Not sure if this information will help form a better answer, but basically we're not protective over the artwork/characters; they're not *directly* linked to our brand. We're happy for them to use the artwork as they please really, and to give them exclusivity in their country. We produce the graphics and let people use them on their websites - this request came out of the blue, so anything we make out of it is "free money" so to speak. However, we naturally want to maximise how much we can make out of it, and don't want to undersell.

So how do you think I should best approach this without seeming amateurish in the field? If anyone could suggest figures it would be deeply appreciated. Sorry for the long post, just figured if I gave a clear picture I could hope for a clear and straightforward answer! 

Thanks for reading


----------



## kimura-mma (Jul 26, 2008)

Contact an attorney!

There are branding and licensing agencies that specialize in retail licensing agreements. Contact a few and get a free consult to get an understanding of what these agencies have to offer. Then pick the one you feel most comfortable with and let them negotiate the deal for you.

If this is a legit licensing opportunity for you, do it right. You are selling your intellectual property and you should have proper representation to make sure it gets done right.


----------



## Egnut (May 21, 2010)

Hi,

One thing to note is that the company is based in another country to ours. If they chose to steal our intellectual property, we wouldn't know about it for a start, and we wouldn't have the money to take them to court in their own country. So while I appreciate the very sound advice, I'm not sure hiring an attorney/agency would protect our IP. Unless we hired one from their country, which sadly isn't feasible for us.

As I explained before, we're not protective over the images - the characters are not the Mickey Mouse of our Disney if you know what I mean, we're happy for them to use the images however they please. The truth is we were very surprised that anyone would want to print our images on their t-shirts. It came totally out of the blue so *anything* we make out of it is a bonus. 

So let me ask a different question... the figures I'm thinking of are: 

1. 10% of the wholesale price of every item sold, plus 
2. An advance payment of 25% of their minimum projection (i.e. 10% of the average wholesale price of 6,500 items).

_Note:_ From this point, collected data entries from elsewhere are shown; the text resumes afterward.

(** What an accepted allow rule is known to bound. *)
Record bounded_allow (r : Rule) : Prop := {
  ba_limits : 0 < PerHour (RLimits r) /\ 0 < PerDay (RLimits r);
  ba_who : isMail (Action r) = true ->
    Addresses (MRecipients (RMatch r)) <> [] \/ Domains (MRecipients (RMatch r)) <> [];
  ba_reply : Action r = ActionReply -> ReplyOnly (RMatch r) = true;
  ba_body : isMail (Action r) = true ->
    (Mode (Body (RMatch r)) = BodyTemplate /\ trim_space (Template (Body (RMatch r))) <> "") \/
    Mode (Body (RMatch r)) = BodyFree;
  ba_calendar : isCalendarRuleAction (Action r) = true ->
    exists c, Calendar (RMatch r) = Some c /\ AttendeeDomains c <> [] /\
      (Action r <> ActionCalendarAccept -> 0 < MaxMinutes c /\ WorkingHours c <> "")
}.

Lemma validate_allow_bounded r r' :
  validate_allow r = Ok r' ->
  bounded_allow r' /\
  r' = set_who r (Addresses (MRecipients (RMatch r))) (Domains (MRecipients (RMatch r)))
         (bool_decide (Action r = ActionReply) || ReplyOnly (RMatch r)).
Proof.
  unfold validate_allow. cbv zeta.
  destruct (isMail (Action r) && _) eqn:Hwho; [done|].
  set (r1 := if bool_decide (Action r = ActionReply) then _ else r).
  assert (Hr1 : r1 = set_who r (Addresses (MRecipients (RMatch r))) (Domains (MRecipients (RMatch r)))
                       (bool_decide (Action r = ActionReply) || ReplyOnly (RMatch r))).
  { subst r1. destruct r as [? ? ? ? a ? ? [[] ? ? ?] ?]. unfold set_who; cbn. destruct (bool_decide (a = ActionReply)); reflexivity. }
  assert (Ha : Action r1 = Action r) by by rewrite Hr1.
  assert (HL : RLimits r1 = RLimits r) by by rewrite Hr1.
  assert (HB : Body (RMatch r1) = Body (RMatch r)) by by rewrite Hr1.
  assert (HC : Calendar (RMatch r1) = Calendar (RMatch r)) by by rewrite Hr1.
  destruct (if isMail (Action r1) then _ else _) as [?|] eqn:Hbody; [done|].
  destruct (if isCalendarRuleAction (Action r1) then _ else _) as [?|] eqn:Hcal; [done|].
  destruct ((PerHour _ <=? 0) || _) eqn:Hlim; [done|]. intros [= <-]. split; [|done].
  rewrite orb_false_iff, !Z.leb_gt in Hlim. split.
  - done.
  - intros Hm. rewrite Ha in Hm. rewrite Hm in Hwho. cbn in Hwho.
    rewrite negb_involutive, bool_decide_eq_false in Hwho. rewrite Hr1. cbn.
    destruct (Addresses _); [right; naive_solver | by left].
  - intros Hr. rewrite Ha in Hr. rewrite Hr1. cbn. by rewrite bool_decide_true.
  - intros Hm. rewrite Hm, <- HB in Hbody. repeat case_bool_decide; naive_solver.
  - intros Hk. rewrite Hk, <- HC in Hcal. destruct (Calendar (RMatch r1)) as [c|]; [|done].
    exists c. split; [done|]. revert Hcal. destruct (MaxMinutes c <=? 0) eqn:Hmx;
      [|apply Z.leb_gt in Hmx]; repeat case_bool_decide; naive_solver.
Qed.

Would anyone be able to tell me if the figures I'm thinking of are ridiculous?


----------



## kimura-mma (Jul 26, 2008)

Hey James.

Foreign companies do business together all the time. There are international business laws that ensure legal and ethical business practices. So don't short yourself because you think you can't be protected when dealing with a foreign business.

In my post, I was not referring to *protecting* your IP. I was referring to *licensing* your IP. There are attorneys and branding/licensing agencies that specialize in this. They are experts at it and can negotiate a thorough and extensive licensing deal.

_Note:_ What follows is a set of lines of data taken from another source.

(* ===== verification/ApprovalSpec.v ===== *)
(** * What the approval manager promises

    Reachable managers are those any sequence of operations leads to, under
    any pattern of database failures and any timing. *)

From S2P Require Import Prelude GoStrings Io Tables Risk Approval.

#[local] Open Scope Z_scope.

Section spec.
Context `{U : Unicode} `{P : Platform}.

(** ** The invariant of the tables *)

Definition statuses : list string := ["pending"; "approved"; "rejected"; "expired"].

Record row_ok (r : ApprovalRequest) : Prop := {
  ro_status : Status r ∈ statuses;
  ro_hash : AHash r = ActionHash (AgentID r) (ToolName r) (Input r);
  ro_tier : RiskTier r = ClassifyRisk (ToolName r) (Input r);
  ro_auto : AutoApproveAfter r = 0 \/
    (AutoApproveAfter r = 14400 /\ CanAutoApprove (RiskTier r) (ToolName r) = true)
}.

Definition grant_ok (g : ApprovalGrant) : Prop :=
  GrantEligibleTool (GToolName g) = true /\
  (GScope g = DontAskToday \/ (GScope g = DontAskTask /\ GTaskID g <> "")).

Definition mgr_ok (m : ApprovalManager) : Prop :=
  Forall row_ok (approvals m) /\ Forall grant_ok (grants m).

Licensing deals are typically pretty involved. Obviously, you don't have to go this route. But it's good to do you due diligence.


----------



## Marc Polish (Jul 7, 2009)

Our company is looking to either license our trademarks, or find a company that has good distribution to help develop and market a few of them.

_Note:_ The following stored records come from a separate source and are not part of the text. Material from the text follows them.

(* ===== verification/MailTypes.v ===== *)
(** * Mail and calendar: data ([internal/mailcal], [internal/mailcal/abi])

    The wire types of the provider ABI, the rows of the stores, the state of
    the service, and what the service uses of code outside the repository: the
    JSON codec of [encoding/json], time zones, and the provider plugins. *)

From S2P Require Import Prelude GoStrings Address PolicyRule PolicyEval Io Tables.

#[local] Open Scope Z_scope.

(** ** The provider ABI *)

Definition CapMail : string := "mail@1".
Definition CapCalendar : string := "calendar@1".
Definition ExportMailList : string := "acton_mail_list".
Definition ExportMailGet : string := "acton_mail_get".
Definition ExportMailGetThread : string := "acton_mail_get_thread".
Definition ExportMailSearch : string := "acton_mail_search".
Definition ExportMailSend : string := "acton_mail_send".
Definition ExportMailMark : string := "acton_mail_mark".
Definition ExportMailMove : string := "acton_mail_move".
Definition ExportMailDelete : string := "acton_mail_delete".
Definition ExportCalListEvents : string := "acton_calendar_list_events".
Definition ExportCalGetEvent : string := "acton_calendar_get_event".
Definition ExportCalCreateEvent : string := "acton_calendar_create_event".
Definition ExportCalUpdateEvent : string := "acton_calendar_update_event".
Definition ExportCalRespond : string := "acton_calendar_respond".
Definition ExportCalDeleteEvent : string := "acton_calendar_delete_event".
Definition ExportCalFreeBusy : string := "acton_calendar_free_busy".

Definition ErrAuthExpired : string := "auth_expired".
Definition ErrRateLimited : string := "rate_limited".
Definition ErrNotFound : string := "not_found".
Definition ErrUnsupported : string := "unsupported".
Definition ErrTransient : string := "transient".
Definition ErrInvalid : string := "invalid".

(** [abi.Error], and any other error a call can end with. *)
Record Error := mkError { Code : string; Message : string; RetryAfterMS : Z }.
Inductive call_error := Coded (e : Error) | Uncoded (msg : string).
Definition AsError (e : call_error) : option Error := match e with Coded x => Some x | Uncoded _ => None end.

Record ProviderLimits := mkProviderLimits { MaxRecipients : Z; MaxBodyBytes : Z; MaxAttachmentBytes : Z }.
Record Capabilities := mkCapabilities { ABI : list string; Ops : list string; PLimits : ProviderLimits }.
Definition Supports (c : Capabilities) (export : string) : bool := bool_decide (export ∈ Ops c).

Record Message_ := mkMessage {
  MsgID : string; MsgThreadID : string; MsgFrom : Address; MsgTo : list Address; MsgCc : list Address;
  MsgSubject : string; MsgBody : string }.
Record Thread := mkThread { ThID : string; ThMessages : list Message_ }.

Record MailSendParams := mkSendParams {
  STo : list Address; SCc : list Address; SBcc : list Address; SSubject : string; SBodyText : string;
  SInReplyTo : string; SThreadID : string; IdempotencyKey : string }.
Record MailSendResult := mkSendResult { ProviderMessageID : string; ResThreadID : string; Replayed : bool }.

Record Attendee := mkAttendee { AttEmail : string; AttName : string; AttStatus : string }.
Record Event := mkEvent {
  EvID : string; EvCalendarID : string; EvTitle : string; EvStart : Z; EvEnd : Z; EvTimeZone : string;
  EvAllDay : bool; EvLocation : string; EvDescription : string; EvConferenceURL : string;
  EvAttendees : list Attendee; EvOrganizer : option Address }.
Record CalWriteParams := mkCalWrite { WEvent : Event; WSendUpdates : bool; WKey : string }.
Record CalRespondParams := mkCalRespond { RCalendarID : string; REventID : string; Response : string; Comment : string }.
Record CalDeleteParams := mkCalDelete { DCalendarID : string; DEventID : string; DSendUpdates : bool }.

#[export] Instance MailSendParams_eq_dec : EqDecision MailSendParams. Proof. solve_decision. Defined.
#[export] Instance Attendee_eq_dec : EqDecision Attendee. Proof. solve_decision. Defined.
#[export] Instance Event_eq_dec : EqDecision Event. Proof. solve_decision. Defined.

(** One request to a provider plugin, with the account it is for. *)
Inductive call :=
  | CallMailList (acct : string) (folder cursor : string) (limit : Z) (unread : bool)
  | CallMailSearch (acct query : string)
  | CallMailGet (acct id : string)
  | CallMailGetThread (acct thread : string)
  | CallMailSend (acct : string) (p : MailSendParams)
  | CallMailMark (acct : string) (ids : list string) (unread : bool)
  | CallMailMove (acct : string) (ids : list string) (folder : string)
  | CallMailDelete (acct : string) (ids : list string)
  | CallCalList (acct calendar : string) (from to_ : Z)
  | CallFreeBusy (acct : string) (emails : list string) (from to_ : Z)
  | CallCalGet (acct calendar id : string)
  | CallCalCreate (acct : string) (p : CalWriteParams)
  | CallCalUpdate (acct : string) (p : CalWriteParams)
  | CallCalRespond (acct : string) (p : CalRespondParams)
  | CallCalDelete (acct : string) (p : CalDeleteParams).

(** Calls with an effect outside the device. *)
Definition is_write (c : call) : bool :=
  match c with
  | CallMailSend _ _ | CallMailDelete _ _ | CallCalCreate _ _ | CallCalUpdate _ _
  | CallCalRespond _ _ | CallCalDelete _ _ | CallMailMark _ _ _ | CallMailMove _ _ _ => true
  | _ => false
  end.

(** The provider plugins: what they answer may depend on everything they were
    asked before. *)
Class Plugins := {
  ask_send : list call -> string -> MailSendParams -> result call_error MailSendResult;
  ask_message : list call -> string -> string -> result call_error Message_;
  ask_thread : list call -> string -> string -> result call_error Thread;
  ask_list : list call -> call -> result call_error (list Message_);
  ask_events : list call -> call -> result call_error (list Event);
  ask_busy : list call -> call -> result call_error (list (string * list (Z * Z)));
  ask_event : list call -> call -> result call_error Event;
  ask_unit : list call -> call -> result call_error unit
}.

(** ** Drafts *)

Record DraftPayload := mkPayload {
  PTo : list Address; PCc : list Address; PBcc : list Address; PSubject : string; PBodyText : string;
  PInReplyTo : string; PThreadID : string }.
#[export] Instance DraftPayload_eq_dec : EqDecision DraftPayload. Proof. solve_decision. Defined.
Record ReplyContext := mkReplyContext {
  RcMessageID : string; RcThreadID : string; RcVerified : bool; RcParticipants : list string; SenderOfLast : string }.
#[export] Instance ReplyContext_eq_dec : EqDecision ReplyContext. Proof. solve_decision. Defined.

Record Draft := mkDraft {
  DrID : string; DrAccountID : string; CreatedBy : string; DrTraceID : string;
  Payload : DraftPayload; PayloadHash : string; DrReply : option ReplyContext; DrCreatedAt : Z }.
Record DraftRow := mkDraftRow {
  dr_id : string; dr_account : string; dr_by : string; dr_trace : string;
  dr_payload : string; dr_hash : string; dr_reply : string; dr_created : Z }.

(** ** Accounts *)

Definition KindMail : string := "mail".
Definition KindCalendar : string := "calendar".
Definition KindBoth : string := "both".
Definition StatusOK : string := "ok".
Definition StatusAuthExpired : string := "auth_expired".

(** A decoded [map[string]any]. *)
Inductive cval := CMap (m : list (string * cval)) | CArr (l : list cval) | CLeaf (text : string).
Record AuthRef := mkAuth { AuthType : string; AuthProvider : string; SecretRefs : list (string * string) }.

Record Account := mkAccount {
  AcID : string; Label : string; PluginID : string; Kind : string; AcEmail : string;
  Config : list (string * cval); Auth : AuthRef; AcStatus : string; StatusDetail : string;
  AcCreatedAt : Z; UpdatedAt : Z }.
Record AccountRow := mkAccountRow {
  ac_id : string; ac_label : string; ac_plugin : string; ac_kind : string; ac_email : string;
  ac_config : string; ac_auth : string; ac_status : string; ac_detail : string; ac_created : Z; ac_updated : Z }.

Definition SupportsMail (a : Account) : bool := bool_decide (Kind a = KindMail) || bool_decide (Kind a = KindBoth).
Definition SupportsCalendar (a : Account) : bool := bool_decide (Kind a = KindCalendar) || bool_decide (Kind a = KindBoth).

(** ** Rules, proposals, decisions, ledger *)

Record StoredRule := mkStoredRule {
  SRule : Rule; SCreatedBy : string; SCreatedAt : Z; PausedReason : string; PausedAt : option Z }.
Record RuleRow := mkRuleRow {
  rr_id : string; rr_account : string; rr_json : string; rr_enabled : Z; rr_reason : string;
  rr_paused : option Z; rr_by : string; rr_created : Z }.

Definition ProposalPending : string := "pending".
Definition ProposalApproved : string := "approved".
Definition ProposalRejected : string := "rejected".
Definition SourceAgent : string := "agent".
Definition SourceUser : string := "user".

Record Proposal := mkProposal {
  PrID : string; PrSource : string; PrAgentID : string; PrRule : Rule; Rationale : string; PrStatus : string;
  PrRuleID : string; PrCreatedAt : Z; PrDecidedAt : option Z }.
Record ProposalRow := mkProposalRow {
  pr_id : string; pr_source : string; pr_agent : string; pr_json : string; pr_rationale : string; pr_status : string;
  pr_rule : string; pr_created : Z; pr_decided : option Z }.

Definition PhaseGate : string := "gate".
Definition PhaseExecuted : string := "executed".
Definition PhaseBounce : string := "bounce".

Record DecisionRecord := mkDecisionRecord {
  DID : string; At : Z; Phase : string; DAccountID : string; DAgentID : string; DTool : string; DDraftID : string;
  DPayloadHash : string; DRVerdict : Verdict; DRuleID : string; DReasons : list string; Approved : bool; Outcome : string }.

Definition LedgerPending : string := "pending".
Definition LedgerSent : string := "sent".
Record LedgerEntry := mkLedgerEntry {
  Key : string; LAccountID : string; LDraftID : string; LPayloadHash : string; State : string;
  LProviderMessageID : string; LThreadID : string; LCreatedAt : Z; SentAt : option Z }.
#[export] Instance LedgerEntry_eq_dec : EqDecision LedgerEntry. Proof. solve_decision. Defined.

(** ** The service *)

Record providerEntry := mkProvider { pe_caps : Capabilities }.

Record Service := mkService {
  accounts : list AccountRow; drafts : list DraftRow; settings : option string; rules : list RuleRow;
  proposals : list ProposalRow; decisions : list DecisionRecord; ledger : list LedgerEntry;
  providers : gmap string providerEntry; calls : list call }.

Definition empty_service : Service := mkService [] [] None [] [] [] [] ∅ [].

Definition set_accounts l s := mkService l (drafts s) (settings s) (rules s) (proposals s) (decisions s) (ledger s) (providers s) (calls s).
Definition set_drafts l s := mkService (accounts s) l (settings s) (rules s) (proposals s) (decisions s) (ledger s) (providers s) (calls s).
Definition set_settings v s := mkService (accounts s) (drafts s) v (rules s) (proposals s) (decisions s) (ledger s) (providers s) (calls s).
Definition set_rules l s := mkService (accounts s) (drafts s) (settings s) l (proposals s) (decisions s) (ledger s) (providers s) (calls s).
Definition set_proposals l s := mkService (accounts s) (drafts s) (settings s) (rules s) l (decisions s) (ledger s) (providers s) (calls s).
Definition set_decisions l s := mkService (accounts s) (drafts s) (settings s) (rules s) (proposals s) l (ledger s) (providers s) (calls s).
Definition set_ledger l s := mkService (accounts s) (drafts s) (settings s) (rules s) (proposals s) (decisions s) l (providers s) (calls s).
Definition set_providers m s := mkService (accounts s) (drafts s) (settings s) (rules s) (proposals s) (decisions s) (ledger s) m (calls s).
Definition add_call c s := mkService (accounts s) (drafts s) (settings s) (rules s) (proposals s) (decisions s) (ledger s) (providers s) (calls s ++ [c]).

(** ** Errors *)

Inductive draft_fault :=
  | OwnerRequired | BadRecipients (label : string) | NoRecipient | TooManyRecipients (n limit : Z)
  | SubjectRequired | SubjectNotALine | SubjectTooLong | BodyRequired | BodyTooLarge | BodyControl | ThreadIdAlone.
Inductive account_fault :=
  | LabelRequired | PluginRequired | BadKind | BadEmail | BadAuthType | SecretInConfig (path : string) | ConfigTooLarge
  | PluginNotLoaded | NoMailSupport | NoCalendarSupport.

Inductive mail_error :=
  | DbError (what : string) | Cancelled
  | AccountNotFound | InvalidAccount (why : account_fault)
  | DraftNotFound | InvalidDraft (why : draft_fault) | DecodingDraft | DecodingReply | DraftTampered
  | DecodingAccount | RuleNotFound | InvalidRule (e : rule_error) | DecodingRule | NoAuthor
  | UnknownSource | ProposalDecided | BccNeverByRule
  | NoSuchAccount (need : string) | SeveralAccounts (ids : list string) | DoesNotServe (need : string)
  | AccountNotOk (status : string) | PluginMissing
  | FromProvider (e : call_error)
  | WriteDenied (reasons : list string) | ApprovalRequired (reasons : list string) | MailcalOff
  | NoMessageIds | EventIDRequired | UnknownTimeZone | LedgerKeyRequired | NoGateRules
  | ReplyUnverified.

Abbreviation mop := (io Service mail_error).

(** ** What the service uses of the standard library and the tz database *)

(** [encoding/json] on the values kept in columns; [LoadLocation] of a zone as
    its offset in seconds at an instant. *)
Class MailCodec := {
  rule_json : Rule -> string; rule_of_json : string -> option Rule;
  payload_json : DraftPayload -> string; payload_of_json : string -> option DraftPayload;
  reply_json : ReplyContext -> string; reply_of_json : string -> option ReplyContext;
  config_json : list (string * cval) -> option string; config_of_json : string -> option (list (string * cval));
  auth_json : AuthRef -> string; auth_of_json : string -> option AuthRef;
  event_json : Event -> string;
  load_location : string -> option (Z -> Z)
}.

Currently available to discuss

Future Jock
X-Jocks
Chai 5
Chai Maintenance

Two others we are looking to find a partner to bring these to market also

Mr. Positive
University of the Bible

Marc Polish
609 823 7661
[email protected]


----------



## shahidul (Sep 12, 2012)

We are new to licensing for T shirts ourselves though we have a pretty well articulated structure for licensing for newspapers, magazines, calendars, etc. The usual questions we ask are: how many are being printed? what territories they will be available in? 

In case of magazines, we would also ask for advertising rates and where in the magazine it would be printed. (More for Vogue than for college newspaper, more from full front page than for inner 1/2 page for instance). In this case I wonder if the retail price of the T shirt would be a relevant variable, but I am new here, so I'll need to find out.

Shahidul Alam/Drik


----------



## GordonM (May 21, 2012)

This is a very old thread, but since it was bumped, I thought I'd chime in, as one of the roles I've had is as licensor and licensee point-person for a recognizable brand (not apparel related).

I agree with the above that it's a good idea to consult an attorney. You can can draw up the license from bits and pieces you find, then have an attorney check it.

Asking for 10% seems way out of line, as it would be cheaper for them to just hire an artist. An exceptional artist is maybe $200 an hour, and say it takes a day to create the set of artwork. You're looking at just $1,600, far cheaper than what you'd be asking, and on top of that they'll own exclusive rights. They can, of course, find artists for less.

Art is art, but content is king. The original post does mention this party is interested in licensing characters, but you have to ask yourself if these characters are truly unique and/or recognizable within your niche so that your licensor will make more money with them than without. Could another artist -- without infringing on your copyrights -- produce something just as good?

So again, the question is how much do the characters contribute to THEIR bottom line, not yours. I can make more money printing Mickey Mouse on a t-shirt, because those are known and favored by a segment of the market. So I'd fork over more money if children's tees were my niche. But if I'm just looking to make shirts with a cute mouse, I can license those for maybe $100 a pop (non-exclusive), or have them custom drawn for me for a few hundred more. When licensing costs more than the benefit I receive from increased sales, there's no point in licensing.


----------